A former train station and brownfield site will become home to a restaurant, café and a flexible space for events as part of the Depot Park project in Gainesville, FL. Photo via the Gainesville Community Redevelopment Agency.
Thomas Hawkins, a Commissioner for the City of Gainesville, FL and member of Smart Growth America’s Local Leaders Council, is using smart growth strategies to attract economic development while protecting Gainesville’s quality of life.
Hawkins is a lifelong resident of Gainesville and a graduate of the University of Florida, which is located in the city. As a full-time attorney focusing on land use issues, Hawkins has both a passion for and understanding of the connection between land use and economic development and how better development policies can benefit Gainesville’s residents.
Gainesville City Commissioner Thomas Hawkins.
“Gainesville must grow its tax base by attracting business and by allowing the people who have jobs here to also live here. Better growth management can bring jobs while protecting our neighborhoods,” said Hawkins an interview with the Gainesville Sun ahead of his election in 2011.
One local project where Hawkins’ land use knowledge is proving valuable is Depot Park, a 32-acre brownfield redevelopment project aimed at reclaiming and repurposing an old industrial property into an urban public park and regional stormwater treatment system. Located directly adjacent to downtown, the vision for Depot Park is to create a public greenspace that will serve as Gainesville’s Central Park.
The project began in 2005 with a cleanup of industrial pollutants and disassembling a historic train depot building. More recent phases in 2011 and 2012 saw the depot building restored and rebuilt on the site, a modernized stormwater system and further soil cleanup.
“We changed the zoning to allow for much higher density development around the park. We’re working on further changes to the code to make sure the surrounding context [of the park] is really great urban form,” said Hawkins.

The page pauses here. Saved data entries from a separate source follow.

(** * PPTGenerator: a shallow embedding of [ppt_generator.py]

    The wrapper class [PPTGenerator] drives the python-pptx document model.
    The development has three layers:

    - the Python string and path functions the wrapper calls
      ([str.endswith], [str.split], [os.path.abspath], ...);
    - the part of the python-pptx object model the wrapper reads and writes
      (layouts, slides, placeholders, text frames, charts), together with a
      small POSIX file store for templates, images and saved decks;
    - the methods of [PPTGenerator] themselves, written statement by
      statement in a state-and-exception monad over the object [self].

    The theorems at the end relate the wrapper to the statements of the
    design specification. *)

From Stdlib Require Import ZArith QArith String Ascii DecimalString.
From stdpp Require Import base option list strings gmap.

Local Open Scope string_scope.
Local Open Scope nat_scope.

(** ** Python strings *)

(** The line feed written ["\n"] in the source. *)
Definition LF : string := String "010"%char "".

(** [s.startswith(prefix)] *)
Fixpoint startswith (s prefix : string) {struct prefix} : bool :=
  match prefix with
  | EmptyString => true
  | String c prefix' =>
      match s with
      | EmptyString => false
      | String d s' => Ascii.eqb d c && startswith s' prefix'
      end
  end.

(** [s.endswith(suffix)]: some tail of [s] is [suffix]. *)
Fixpoint endswith (s suffix : string) : bool :=
  String.eqb s suffix ||
  match s with
  | EmptyString => false
  | String _ s' => endswith s' suffix
  end.

(** [s.split(sep)] for a one-character separator. *)
Fixpoint split (sep : ascii) (s : string) : list string :=
  match s with
  | EmptyString => [""]
  | String c s' =>
      if Ascii.eqb c sep then "" :: split sep s'
      else match split sep s' with
           | w :: ws => String c w :: ws
           | [] => [String c ""]
           end
  end.

(** [sep.join(l)] *)
Fixpoint join (sep : string) (l : list string) : string :=
  match l with
  | [] => ""
  | x :: xs =>
      match xs with
      | [] => x
      | _ :: _ => x +:+ sep +:+ join sep xs
      end
  end.

(** [str(n)] for a non-negative integer, as used by the f-string
    [f"{i+1}. {item}"]. *)
Definition str_of_nat (n : nat) : string :=
  NilZero.string_of_uint (Nat.to_uint n).

(** Truthiness of a Python string: the empty string is falsy. *)
Definition truthy (s : string) : bool := negb (String.eqb s "").

(** ** Exceptions *)

Inductive exception : Type :=
| ValueError (msg : string)
| IndexError (msg : string)
| KeyError (key : string)
| AttributeError (msg : string)
| OSError (path : string)
| PackageNotFoundError (path : string)
| UnidentifiedImageError (path : string).

(** ** POSIX paths ([posixpath]) *)

Definition isabs (p : string) : bool := startswith p "/".

(** [os.path.join(a, b)] *)
Definition os_path_join (a b : string) : string :=
  if startswith b "/" then b
  else if String.eqb a "" || endswith a "/" then a +:+ b
  else a +:+ "/" +:+ b.

(** The loop of [normpath] over the components, with the list
    [new_comps] kept in reverse (its head is [new_comps[-1]]). *)
Fixpoint normpath_comps (initial_slashes : nat) (comps rev_new : list string)
  : list string :=
  match comps with
  | [] => rev rev_new
  | comp :: rest =>
      if String.eqb comp "" || String.eqb comp "." then
        normpath_comps initial_slashes rest rev_new
      else if negb (String.eqb comp "..")
              || ((initial_slashes =? 0) && bool_decide (rev_new = []))
              || match rev_new with
                 | last :: _ => String.eqb last ".."
                 | [] => false
                 end
      then normpath_comps initial_slashes rest (comp :: rev_new)
      else normpath_comps initial_slashes rest (tail rev_new)
  end.

(** [os.path.normpath(path)] *)
Definition os_path_normpath (path : string) : string :=
  if String.eqb path "" then "."
  else
    let initial_slashes :=
      if startswith path "/" then
        if startswith path "//" && negb (startswith path "///") then 2 else 1
      else 0 in
    let comps := normpath_comps initial_slashes (split "/"%char path) [] in
    let path' := join "/" comps in
    let path' := join "" (replicate initial_slashes "/") +:+ path' in
    if String.eqb path' "" then "." else path'.

(** [os.path.abspath(path)], given the working directory. *)
Definition os_path_abspath (cwd path : string) : string :=
  os_path_normpath (if isabs path then path else os_path_join cwd path).

(** [s.rstrip("/")] *)
Fixpoint rstrip_slash (s : string) : string :=
  match s with
  | EmptyString => ""
  | String c s' =>
      match rstrip_slash s' with
      | EmptyString => if Ascii.eqb c "/"%char then "" else String c ""
      | r => String c r
      end
  end.

(** [os.path.dirname(p)] *)
Definition os_path_dirname (p : string) : string :=
  let comps := split "/"%char p in
  let head :=
    match removelast comps with
    | [] => ""
    | front => join "/" front +:+ "/"
    end in
  match rstrip_slash head with
  | EmptyString => head
  | stripped => stripped
  end.

(** ** The python-pptx object model

    Only what the wrapper touches is modelled.  Lengths are English Metric
    Units, as in [pptx.util]. *)

Local Open Scope Z_scope.

(** [Pt(n)] *)
Definition Pt (n : Z) : Z := n * 12700.

(** [Inches(x)] is [int(x * 914400)], and [int] rounds towards zero.  The
    wrapper passes multiples of one half only, for which the floating-point
    product is the exact one. *)
Definition Inches (x : Q) : Z :=
  let emu := (x * 914400)%Q in Z.quot (Qnum emu) (Z.pos (Qden emu)).

Record RGBColor : Type := mkRGB { red : Z; green : Z; blue : Z }.

(** [RGBColor(r, g, b)]: the constructor rejects a channel outside 0..255. *)
Definition RGBColor_new (r g b : Z) : exception + RGBColor :=
  if forallb (fun val => (0 <=? val) && (val <=? 255)) [r; g; b]
  then inr (mkRGB r g b)
  else inl (ValueError "RGBColor() takes three integer values 0-255").

(** [RGBColor] applied to an unpacked 3-tuple. *)
Definition RGBColor_of_tuple (color : Z * Z * Z) : exception + RGBColor :=
  let '(r, g, b) := color in RGBColor_new r g b.

Inductive PP_ALIGN : Type := CENTER.

Inductive XL_CHART_TYPE : Type := COLUMN_CLUSTERED | LINE | PIE.

Record Paragraph : Type := mkParagraph {
  p_text : string;
  p_font_size : option Z;
  p_font_color : option RGBColor;
  p_font_bold : option bool;
  p_level : Z;
  p_alignment : option PP_ALIGN
}.

Definition empty_paragraph : Paragraph := mkParagraph "" None None None 0 None.

(** What [p.text] reads after [p.text = t]: python-pptx cuts [t] into runs
    at every line feed and vertical tab with a line break [a:br] between
    them, and a line break reads as a vertical tab. *)
Fixpoint stored_text (t : string) : string :=
  match t with
  | EmptyString => EmptyString
  | String c t' =>
      String (if Ascii.eqb c "010"%char then "011"%char else c) (stored_text t')
  end.

(** Whether [t] holds no line feed. *)
Fixpoint one_line (t : string) : bool :=
  match t with
  | EmptyString => true
  | String c t' => negb (Ascii.eqb c "010"%char) && one_line t'
  end.

Definition with_p_text (t : string) (p : Paragraph) : Paragraph :=
  mkParagraph t (p_font_size p) (p_font_color p) (p_font_bold p) (p_level p) (p_alignment p).

(** [p.text = t]: the runs are replaced, the paragraph properties stay. *)
Definition set_p_text (t : string) (p : Paragraph) : Paragraph :=
  with_p_text (stored_text t) p.
Definition set_p_font_size (v : Z) (p : Paragraph) : Paragraph :=
  mkParagraph (p_text p) (Some v) (p_font_color p) (p_font_bold p) (p_level p) (p_alignment p).
Definition set_p_font_color (v : RGBColor) (p : Paragraph) : Paragraph :=
  mkParagraph (p_text p) (p_font_size p) (Some v) (p_font_bold p) (p_level p) (p_alignment p).
Definition set_p_font_bold (v : bool) (p : Paragraph) : Paragraph :=
  mkParagraph (p_text p) (p_font_size p) (p_font_color p) (Some v) (p_level p) (p_alignment p).
Definition set_p_level (v : Z) (p : Paragraph) : Paragraph :=
  mkParagraph (p_text p) (p_font_size p) (p_font_color p) (p_font_bold p) v (p_alignment p).
Definition set_p_alignment (v : PP_ALIGN) (p : Paragraph) : Paragraph :=
  mkParagraph (p_text p) (p_font_size p) (p_font_color p) (p_font_bold p) (p_level p) (Some v).

(** A text frame is its list of paragraphs; python-pptx keeps at least one. *)
Definition TextFrame : Type := list Paragraph.

(** [text_frame.text = t] (also [shape.text = t]): the content is replaced
    by one fresh paragraph per line of [t]. *)
Definition text_frame_set_text (t : string) : TextFrame :=
  (fun line => set_p_text line empty_paragraph) <$> split "010"%char t.

(** [text_frame.clear()]: all paragraphs but the first are removed and the
    first loses its text, keeping its paragraph properties. *)
Definition text_frame_clear (tf : TextFrame) : TextFrame :=
  match tf with
  | [] => []
  | p :: _ => [set_p_text "" p]
  end.

(** [CategoryChartData]: the labels and the series added so far. *)
Record CategoryChartData : Type := mkChartData {
  categories : list string;
  chart_series : list (string * list Z)
}.

Inductive Shape : Type :=
| PlaceholderShape (idx : nat) (text_frame : TextFrame)
| TextBoxShape (left top width height : Z) (text_frame : TextFrame)
| PictureShape (image_file : string) (left top width : Z)
| ChartShape (chart_type : XL_CHART_TYPE) (x y cx cy : Z) (chart_data : CategoryChartData).

Definition ph_idx (sh : Shape) : option nat :=
  match sh with
  | PlaceholderShape idx _ => Some idx
  | _ => None
  end.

In addition, the City is working on a zoning code overhaul that would apply to approximately 30 percent of Gainesville. The proposal calls for a form-based code using transect zones to better define and shape Gainesville’s public areas. Currently in a drafting stage, local residents will have multiple opportunities to weigh in on the zoning proposals in the coming months.
Hawkins is also a believer that a multi-modal city with robust mobility options is essential for economic competitiveness—something that his constituents increasingly agree with.
“When people speak with elected officials, what I hear mostly is concerns about bicycle and pedestrian mobility. The reason people focus on it is because it’s where people are trying to use their community in a different way than it was originally designed.”
Some of the projects in this area Hawkins is working on are adding paint and striping to the city’s many unofficial crosswalks, and creating more bicycle infrastructure including bike lanes and rail-to-trail paths. Hawkins recently supported a “road diet” project to resurface an existing roadway while adding bicycle and pedestrian facilities on an important cross-town route.
To Hawkins, encouraging active transportation is not only about safety. “Walkbaility,” said Hawkins “is key to our economic future.”